No marriage is perfect, but you and your husband chose marriage continuously. Through all the ups and downs, you hung in there and bravely chose commitment Every.Single.Day. Death took that away from you. You didn’t want to stop being a wife, a lover, a best friend, a companion. It was ripped from you suddenly and you’re left longing. Longing for his smell…his touch…his voice. Aching to make love again. To feel his body against yours. You will ache for him.
You will ache to be touched. So be touched. Get your hair done often. Get manicures, pedicures, massages. Your need for human touch must be met so pay someone for appropriate touch. It’s what I did and it helped me navigate the skin hunger of losing my husband.
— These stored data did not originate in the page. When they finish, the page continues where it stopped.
(** C1, as amended.  For every extension of the CLikeBlock dialect and
    every sequence of lines, [remove_full_line_comments] returns what the
    ordered rules give: while [in_block] is true a line is removed, and
    [in_block] is cleared exactly when the line contains [*/]; otherwise a
    line that begins, after leading whitespace, with [//] is removed;
    otherwise a line that begins with [/*] is removed, and [in_block]
    stays false when what follows that opener on the line ends with [*/]
    followed only by whitespace, with no line feed before that closer,
    and becomes true otherwise; every other line is retained.  The lines
    [a();], [/* start], [ middle], [ end */], [b();] yield [a();] and
    [b();] with 3 lines removed, whatever follows the closer on its
    line. *)
Theorem clike_rules_followed (ext : pystr) (lines : list pystr) :
  classify ext = CLikeBlock ->
  remove_full_line_comments lines ext
  = Spec.strip_lines Spec.clike_rule lines /\
  forall after : pystr,
    remove_full_line_comments
      [ln "a();"; ln "/* start"; ln " middle"; py " end */" ++ after; py "b();"]
      ext
    = ([ln "a();"; py "b();"], 3).
Proof.
  intros H. split.
  - rewrite LinesFacts.remove_full_line_comments_strip, H. reflexivity.
  - intros after.
    rewrite LinesFacts.remove_full_line_comments_strip, H.
    assert (E : Spec.clike_rule true (py " end */" ++ after)
                = (Spec.Remove, false)).
    { unfold Spec.clike_rule.
      replace (contains (py "*/") (py " end */" ++ after)) with true;
        [reflexivity|].
      symmetry. apply PyFacts.contains_iff.
      exists (py " end "), after. reflexivity. }
    unfold Link.strip, Spec.strip_lines.
    rewrite (SpecFacts.strip_lines_from_retain
               Spec.clike_rule false false (ln "a();") _ eq_refl).
    rewrite (SpecFacts.strip_lines_from_remove
               Spec.clike_rule false true (ln "/* start") _ eq_refl).
    rewrite (SpecFacts.strip_lines_from_remove
               Spec.clike_rule true true (ln " middle") _ eq_refl).
    rewrite (SpecFacts.strip_lines_from_remove
               Spec.clike_rule true false (py " end */" ++ after) _ E).
    reflexivity.
Qed.

Lemma clike_rules_followed_witness :
  classify (py ".dart") = CLikeBlock /\
  (remove_full_line_comments [ln "/* a */ b();"; ln "c(); */"; ln "d();"]
     (py ".dart")
   = Spec.strip_lines Spec.clike_rule
       [ln "/* a */ b();"; ln "c(); */"; ln "d();"] /\
   forall after : pystr,
     remove_full_line_comments
       [ln "a();"; ln "/* start"; ln " middle"; py " end */" ++ after;
        py "b();"]
       (py ".dart")
     = ([ln "a();"; py "b();"], 3)).
Proof.
  split; [reflexivity|].
  exact (clike_rules_followed (py ".dart")
           [ln "/* a */ b();"; ln "c(); */"; ln "d();"] eq_refl).
Defined.

(** C1 as stated fails on the line [/*/]: it begins with [/*] and ends
    with [*/], but its closer is not after its opener, so the code enters
    the block and drops the next line, which the rule read on the whole
    line retains. *)
Lemma clike_whole_line_rule_fails :
  classify (py ".java") = CLikeBlock /\
  remove_full_line_comments [ln "/*/"; ln "b();"] (py ".java") = ([], 2) /\
  Spec.strip_lines Spec.clike_rule_whole_line [ln "/*/"; ln "b();"]
  = ([ln "b();"], 1) /\
  remove_full_line_comments [ln "/*/"; ln "b();"] (py ".java")
  <> Spec.strip_lines Spec.clike_rule_whole_line [ln "/*/"; ln "b();"].
Proof.
  repeat split; try reflexivity. vm_compute. discriminate.
Qed.

(** C2.  For every list of lines and every extension, the number of
    retained lines plus the count of removed lines is the number of input
    lines. *)
Theorem retained_plus_removed (lines : list pystr) (ext : pystr) :
  List.length (fst (remove_full_line_comments lines ext))
  + snd (remove_full_line_comments lines ext)
  = List.length lines.
Proof.
  rewrite LinesFacts.remove_full_line_comments_strip.
  destruct (classify ext); simpl;
    try apply SpecFacts.strip_lines_from_length. lia.
Qed.

(** C3.  The engine is idempotent: for every list of lines and every
    extension, [remove_full_line_comments] on its own retained lines, with
    the same extension, returns them unchanged and removes 0 lines. *)
Theorem second_pass_removes_nothing (lines : list pystr) (ext : pystr) :
  remove_full_line_comments (fst (remove_full_line_comments lines ext)) ext
  = (fst (remove_full_line_comments lines ext), 0).
Proof.
  rewrite !LinesFacts.remove_full_line_comments_strip.
  destruct (classify ext); simpl.
  - apply SpecFacts.strip_lines_idempotent, SpecFacts.clike_rule_settled.
  - apply SpecFacts.strip_lines_idempotent, SpecFacts.xml_rule_settled.
  - apply SpecFacts.strip_lines_idempotent, SpecFacts.hash_rule_settled.
  - reflexivity.
Qed.

(** C4.  For every extension of the XmlBlock dialect and every sequence
    of lines, the engine removes a line while [in_block] is true, clearing
    [in_block] exactly when the line contains [-->]; removes a line whose
    trimmed content starts with [<!--], leaving [in_block] false when that
    content also ends with [-->] and setting it otherwise; and retains
    every other line.  The lines [<!-- note -->] and [<tag/>] yield
    [<tag/>] with 1 line removed. *)
Theorem xml_rules_followed (ext : pystr) (lines : list pystr) :
  classify ext = XmlBlock ->
  remove_full_line_comments lines ext
  = Spec.strip_lines Spec.xml_rule lines /\
  remove_full_line_comments [ln "<!-- note -->"; py "<tag/>"] ext
  = ([py "<tag/>"], 1).
Proof.
  intros H. rewrite !LinesFacts.remove_full_line_comments_strip, H.
  split; reflexivity.
Qed.

Lemma xml_rules_followed_witness :
  classify (py ".plist") = XmlBlock /\
  (remove_full_line_comments [ln "<!--"; ln "<a/> -->"; ln "<b/>"] (py ".plist")
   = Spec.strip_lines Spec.xml_rule [ln "<!--"; ln "<a/> -->"; ln "<b/>"] /\
   remove_full_line_comments [ln "<!-- note -->"; py "<tag/>"] (py ".plist")
   = ([py "<tag/>"], 1)).
Proof.
  split; [reflexivity|].
  exact (xml_rules_followed (py ".plist")
           [ln "<!--"; ln "<a/> -->"; ln "<b/>"] eq_refl).
Defined.

(** C5.  For every extension of the HashLine dialect, a line that starts
    with [#!] after its leading whitespace is retained; otherwise a line
    that starts with [#] after leading whitespace is removed; every other
    line is retained; retained lines are verbatim.  A file whose first
    line is [#!/bin/sh] retains that line verbatim. *)
Theorem hash_rules_followed (ext : pystr) (lines : list pystr) :
  classify ext = HashLine ->
  remove_full_line_comments lines ext
  = (filter Spec.hash_retains lines,
     List.length (filter (fun line => negb (Spec.hash_retains line)) lines)) /\
  forall (eol : pystr) (rest : list pystr),
    fst (remove_full_line_comments ((py "#!/bin/sh" ++ eol) :: rest) ext)
    = (py "#!/bin/sh" ++ eol) :: fst (remove_full_line_comments rest ext).
Proof.
  intros H. split.
  - rewrite LinesFacts.remove_full_line_comments_strip, H.
    apply SpecFacts.strip_lines_from_hash.
  - intros eol rest.
    rewrite !LinesFacts.remove_full_line_comments_strip, H. simpl Link.strip.
    unfold Spec.strip_lines. rewrite !SpecFacts.strip_lines_from_hash.
    reflexivity.
Qed.

Lemma hash_rules_followed_witness :
  classify (py ".sh") = HashLine /\
  (remove_full_line_comments [ln "  #!x"; ln "  # y"; ln "z # w"] (py ".sh")
   = (filter Spec.hash_retains [ln "  #!x"; ln "  # y"; ln "z # w"],
      List.length
        (filter (fun line => negb (Spec.hash_retains line))
           [ln "  #!x"; ln "  # y"; ln "z # w"])) /\
   forall (eol : pystr) (rest : list pystr),
     fst (remove_full_line_comments ((py "#!/bin/sh" ++ eol) :: rest) (py ".sh"))
     = (py "#!/bin/sh" ++ eol) :: fst (remove_full_line_comments rest (py ".sh"))).
Proof.
  split; [reflexivity|].
  exact (hash_rules_followed (py ".sh")
           [ln "  #!x"; ln "  # y"; ln "z # w"] eq_refl).
Defined.

(** C6.  For every input and every extension, the retained lines are a
    subsequence of the input lines: each is one of the input lines, whole
    and with its terminator, and they stand in the order of the input. *)
Theorem retained_lines_are_input_lines (lines : list pystr) (ext : pystr) :
  Spec.subsequence (fst (remove_full_line_comments lines ext)) lines /\
  Forall (fun line => In line lines)
         (fst (remove_full_line_comments lines ext)).
Proof.
  assert (S : Spec.subsequence (fst (remove_full_line_comments lines ext)) lines).
  { rewrite LinesFacts.remove_full_line_comments_strip.
    destruct (classify ext); simpl;
      try apply SpecFacts.strip_lines_from_subsequence.
    apply SpecFacts.subsequence_refl. }
  split; [exact S|]. apply Forall_forall.
  exact (SpecFacts.subsequence_In _ _ S).
Qed.
(** *** Whole numbers below [2 ^ 53] *)

Lemma digits2_pos_bounds (p : positive) :
  2 ^ (Zpos (digits2_pos p) - 1) <= Zpos p < 2 ^ Zpos (digits2_pos p).
Proof.
  induction p as [p IH|p IH|]; cbn [digits2_pos];
    rewrite ?Pos2Z.inj_succ; [| |cbn; lia];
    replace (Z.succ (Zpos (digits2_pos p)) - 1) with (Zpos (digits2_pos p)) by lia;
    rewrite Z.pow_succ_r by lia;
    replace (2 ^ Zpos (digits2_pos p))
      with (2 * 2 ^ (Zpos (digits2_pos p) - 1)) in *
      by (rewrite <- Z.pow_succ_r by lia; f_equal; lia);
    lia.
Qed.

Lemma iter_xO_value (p k : positive) :
  Zpos (Pos.iter xO p k) = Zpos p * 2 ^ Zpos k
  /\ Zpos (digits2_pos (Pos.iter xO p k)) = Zpos (digits2_pos p) + Zpos k.
Proof.
  induction k as [|k [IH1 IH2]] using Pos.peano_ind.
  - cbn [Pos.iter digits2_pos]. rewrite Pos2Z.inj_succ. split; lia.
  - rewrite Pos.iter_succ. cbn [digits2_pos].
    rewrite !Pos2Z.inj_succ, Pos2Z.inj_xO, IH1, IH2, Z.pow_succ_r by lia.
    split; lia.
Qed.

(** A whole number below [2 ^ 53] is a number of its own: [of_Z] rounds
    nothing away. *)
Lemma of_Z_exact (n : Z) : 0 <= n < 2 ^ 53 -> is_whole (Num.of_Z n) n.
Proof.
  intros [Hpos Hlt]. destruct n as [|p|p]; [reflexivity| |lia].
  pose proof (digits2_pos_bounds p) as [Hlo Hhi].
  set (d := Zpos (digits2_pos p)) in *.
  assert (Hd : 1 <= d <= 53).
  { split; [subst d; lia|].
    destruct (Z.le_gt_cases d 53) as [|Hgt]; [assumption|].
    assert (2 ^ 53 <= 2 ^ (d - 1)) by (apply Z.pow_le_mono_r; lia). lia. }
  unfold Num.of_Z. cbn [binary_normalize]. unfold binary_round.
  assert (Hfexp : fexp Num.prec Num.emax (d + 0) = d - 53)
    by (unfold fexp, emin, Num.prec, Num.emax; lia).
  fold d. rewrite Hfexp.
  assert (Halign : exists mz,
    shl_align p 0 (d - 53) = (mz, d - 53)
    /\ Zpos mz = Zpos p * 2 ^ (53 - d)
    /\ Zpos (digits2_pos mz) = 53).
  { unfold shl_align. rewrite Z.sub_0_r.
    destruct (d - 53) as [|k|k] eqn:Hk; [|lia|].
    - exists p. assert (Hd53 : d = 53) by lia. rewrite Hd53.
      split; [reflexivity|]. split; [cbn; lia|exact Hd53].
    - exists (Pos.iter xO p k). destruct (iter_xO_value p k) as [H1 H2].
      assert (Hk53 : Zpos k = 53 - d) by lia.
      split; [reflexivity|]. split.
      + rewrite H1, Hk53. reflexivity.
      + rewrite H2. fold d. lia. }
  destruct Halign as (mz & -> & Hmz & Hdig).
  unfold binary_round_aux, shr_fexp. cbn [Zdigits2 shr_record_of_loc].
  rewrite Hdig.
  assert (Hshift : fexp Num.prec Num.emax (53 + (d - 53)) - (d - 53) = 0)
    by (unfold fexp, emin, Num.prec, Num.emax; lia).
  rewrite Hshift. cbn [shr shr_m loc_of_shr_record round_nearest_even
                       Zdigits2 shr_record_of_loc].
  rewrite Hdig, Hshift. cbn [shr shr_m].
  assert (Hle : (d - 53 <=? Num.emax - Num.prec) = true)
    by (apply Z.leb_le; unfold Num.prec, Num.emax; lia).
  rewrite Hle. cbn [is_whole]. split; [lia|].
  rewrite Hmz. f_equal. f_equal. lia.
Qed.

Lemma method_cost_digits (cartTotal : number) (method : ShippingMethod)
    (ds : string) :
  setting_value method "cost" = Some ds ->
  all_digits ds = true ->
  method_cost cartTotal method = Num.of_Z (Str.digits_value ds).
Proof.
  intros Hs Hds.
  rewrite method_cost_unfold, Hs, (includes_digits ds Hds).
  assert (Hne : ds <> "").
  { intros ->. unfold setting_value in Hs.
    destruct (settings method) as [st|]; [|discriminate].
    cbn [mbind option_bind] in Hs.
    destruct (st !! "cost") as [entry|]; [|discriminate].
    cbn [mbind option_bind] in Hs. now apply non_empty_Some in Hs. }
  destruct ds as [|c r]; [contradiction|].
  pose proof Hds as Hall. cbn [all_digits] in Hds.
  apply andb_true_iff in Hds as [Hc _].
  destruct (parse_decimal_digit c r Hc) as (_ & _ & _ & _ & ->).
  rewrite (parseFloat_digits _ Hne Hall).
  destruct (Num.truthy _) eqn:Ht; [reflexivity|].
  symmetry. apply of_Z_falsy; [|assumption].
  apply digits_value_from_nonneg; [assumption|lia].
Qed.

(** X10. A cost written as a whole number, as in "5" or "12", is charged
    as the number nearest to that whole number, whatever the cart; below
    [2 ^ 53] that is the whole number itself, with nothing rounded away. *)
Theorem method_cost_whole_number (cartTotal : number) (method : ShippingMethod)
    (ds : string) :
  setting_value method "cost" = Some ds ->
  all_digits ds = true ->
  cost (shipping_option cartTotal method) = Num.of_Z (Str.digits_value ds)
  /\ (Str.digits_value ds < 2 ^ 53 ->
      is_whole (cost (shipping_option cartTotal method)) (Str.digits_value ds)).
Proof.
  intros Hs Hds. cbn [shipping_option cost].
  rewrite (method_cost_digits cartTotal method ds Hs Hds).
  split; [reflexivity|]. intros Hlt. apply of_Z_exact. split; [|assumption].
  apply digits_value_from_nonneg; [assumption|lia].
Qed.

(** X11. A cost written as a whole number and a percent sign, as in "10%",
    is charged as that many hundredths of the cart total. *)
Theorem method_cost_whole_percentage (cartTotal : number)
    (method : ShippingMethod) (ds : string) :
  setting_value method "cost" = Some (ds ++ "%") ->
  ds <> "" ->
  all_digits ds = true ->
  cost (shipping_option cartTotal method)
  = Num.div (Num.mul cartTotal (Num.of_Z (Str.digits_value ds))) Num.hundred.
Proof.
  intros Hs Hne Hds. cbn [shipping_option cost].
  rewrite method_cost_unfold, Hs. unfold stripped_percentage.
  destruct (remove_first_percent ds "" Hds) as [-> ->].
  assert (Happ : forall t : string, (t ++ "")%string = t)
    by (induction t as [|a t IH]; [reflexivity|];
        change (String a t ++ "")%string with (String a (t ++ ""))%string;
        now rewrite IH).
  now rewrite Happ, (parseFloat_digits ds Hne Hds).
Qed.

End WholeNumbers.

Lemma method_cost_whole_number_sample :
  cost (shipping_option (Num.of_Z 200)
          (Sample.method_with "flat_rate" (Sample.cost_of "12")))
  = Num.of_Z (Str.digits_value "12")
  /\ ((Str.digits_value "12" < 2 ^ 53)%Z ->
      is_whole (cost (shipping_option (Num.of_Z 200)
                        (Sample.method_with "flat_rate" (Sample.cost_of "12"))))
        (Str.digits_value "12")).
Proof.
  apply (method_cost_whole_number (Num.of_Z 200)
           (Sample.method_with "flat_rate" (Sample.cost_of "12")) "12").
  - reflexivity.
  - reflexivity.
Defined.

Lemma method_cost_whole_percentage_sample :
  cost (shipping_option (Num.of_Z 200)
          (Sample.method_with "flat_rate" (Sample.cost_of "10%")))
  = Num.div (Num.mul (Num.of_Z 200) (Num.of_Z (Str.digits_value "10")))
      Num.hundred.
Proof.
  apply (method_cost_whole_percentage (Num.of_Z 200)
           (Sample.method_with "flat_rate" (Sample.cost_of "10%")) "10").
  - reflexivity.
  - discriminate.
  - reflexivity.
Defined.

(** ** More on the stock normaliser *)

(** X12. After [parseStockInfo] no product is both in stock and at
    quantity 0: when [stock_status] is "instock", the quantity left in the
    record is not equal to 0. The status itself is left as it was. *)
Theorem parseStockInfo_in_stock_not_zero (o : gmap string prim) :
  exists o' n,
    parseStockInfo (Object o) = Return (Object o')
    /\ o' !! "stock_quantity" = Some (Number n)
    /\ o' !! "stock_status" = o !! "stock_status"
    /\ Num.eqb n Num.zero && in_stock o' = false.
Proof.
  eexists _, _. split; [apply parseStockInfo_object|].
  split; [apply lookup_insert_eq|].
  split; [now apply lookup_insert_ne|].
  rewrite in_stock_insert. unfold normalized_quantity.
  destruct (Num.eqb (coerced_quantity o) Num.zero) eqn:Hz;
    destruct (in_stock o); cbn [andb]; rewrite ?Hz; reflexivity.
Qed.

(** ** The product endpoints *)

Section ProductEndpoints.

Variable catalog : Catalog.

Lemma parseStockInfo_normalized (v : value) :
  parseStockInfo v = Return (normalized v).
Proof.
  destruct v as [p|o]; [apply parseStockInfo_prim|apply parseStockInfo_object].
Qed.

(** Normalising a list of products never throws. *)
Lemma map_m_parseStockInfo (items : list value) :
  map_m parseStockInfo items = Return (List.map normalized items).
Proof.
  induction items as [|v items IH]; [reflexivity|].
  cbn [map_m List.map]. rewrite parseStockInfo_normalized, IH. reflexivity.
Qed.

(** X13. [GET /api/products/:id] answers 200 with the normalised product;
    it answers 500 with the upstream error when the call fails, and 500
    with a [TypeError] when upstream's body is [null] or [undefined], which
    [parseStockInfo] lets through and the handler then reads a property
    of. *)
Theorem getProduct_answers (id : string) :
  getProduct catalog id
  = match get_product catalog id with
    | Throw e => Answer500 "Failed to fetch product details" e
    | Return (Prim (Undefined | Null)) =>
        Answer500 "Failed to fetch product details" TypeError
    | Return v => Answer200 (normalized v)
    end.
Proof.
  unfold getProduct.
  destruct (get_product catalog id) as [v|e]; [|reflexivity].
  cbn [mbind result_bind]. rewrite parseStockInfo_normalized.
  cbn [mbind result_bind]. now destruct v as [[]|o].
Qed.

(** X14. [GET /api/related-products] never answers 500. It answers 400
    exactly when [category_id] is missing or empty; otherwise it answers
    200, with the normalised products of upstream's array, and with no
    product when the upstream call fails or its body is no array. *)
Theorem relatedProducts_answers (query : gmap string string) :
  (forall tag cause, relatedProducts catalog query <> Answer500 tag cause)
  /\ (relatedProducts catalog query
      = Answer400 "Missing category_id parameter"
          "A category ID is required to fetch related products"
      <-> non_empty (query !! "category_id") = None)
  /\ (forall category_id,
        non_empty (query !! "category_id") = Some category_id ->
        relatedProducts catalog query
        = Answer200
            match get_products catalog (related_params query category_id) with
            | Return response => normalized_items (resp_data response)
            | Throw _ => []
            end).
Proof.
  assert (Hrun : forall category_id,
    non_empty (query !! "category_id") = Some category_id ->
    relatedProducts catalog query
    = Answer200
        match get_products catalog (related_params query category_id) with
        | Return response => normalized_items (resp_data response)
        | Throw _ => []
        end).
  { intros category_id Hc. unfold relatedProducts. rewrite Hc.
    destruct (get_products catalog _) as [response|e]; [|reflexivity].
    cbn [mbind result_bind].
    destruct (resp_data response) as [items|v]; [|reflexivity].
    now rewrite map_m_parseStockInfo. }
  split; [|split; [|exact Hrun]].
  - intros tag cause.
    destruct (non_empty (query !! "category_id")) as [category_id|] eqn:Hc.
    + now rewrite (Hrun category_id eq_refl).
    + unfold relatedProducts. now rewrite Hc.
  - destruct (non_empty (query !! "category_id")) as [category_id|] eqn:Hc.
    + rewrite (Hrun category_id eq_refl). split; discriminate.
    + unfold relatedProducts. now rewrite Hc.
Qed.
Loss will deliver compassion for others.
Losing my husband suddenly and the shock of grief that came with it taught me to never judge how someone grieves. After Mike’s death, I had family members who went off the deep end of alcohol abuse and negative choices after losing their spouses. And I got it. I understood that they were doing WHATEVER it took to soothe their pain. And the truth is I probably would have done the same things if I hadn’t had three children and a Christian reputation to protect that gave me boundaries. Soon after my husband’s death, I saw a post from a Christian widower who said he was having sex with women and detested himself. I got it. It’s very hard to judge another’s grief after ramming headfirst into a husband’s sudden death. It hurts so much.
Do whatever you need to do to feel better…with boundaries.
Listening to the loudest rock music soothed my angry spirit for awhile. Weeping as I watched episodes of “A Wedding Story” helped at other times. Shopping, redecorating, taking classes, reading voraciously…they all had their place in my grief journey. For a time. Support groups didn’t help me, but that’s just me. I felt propelled to move from the “camp of death” and to pursue life. My children needed that from me.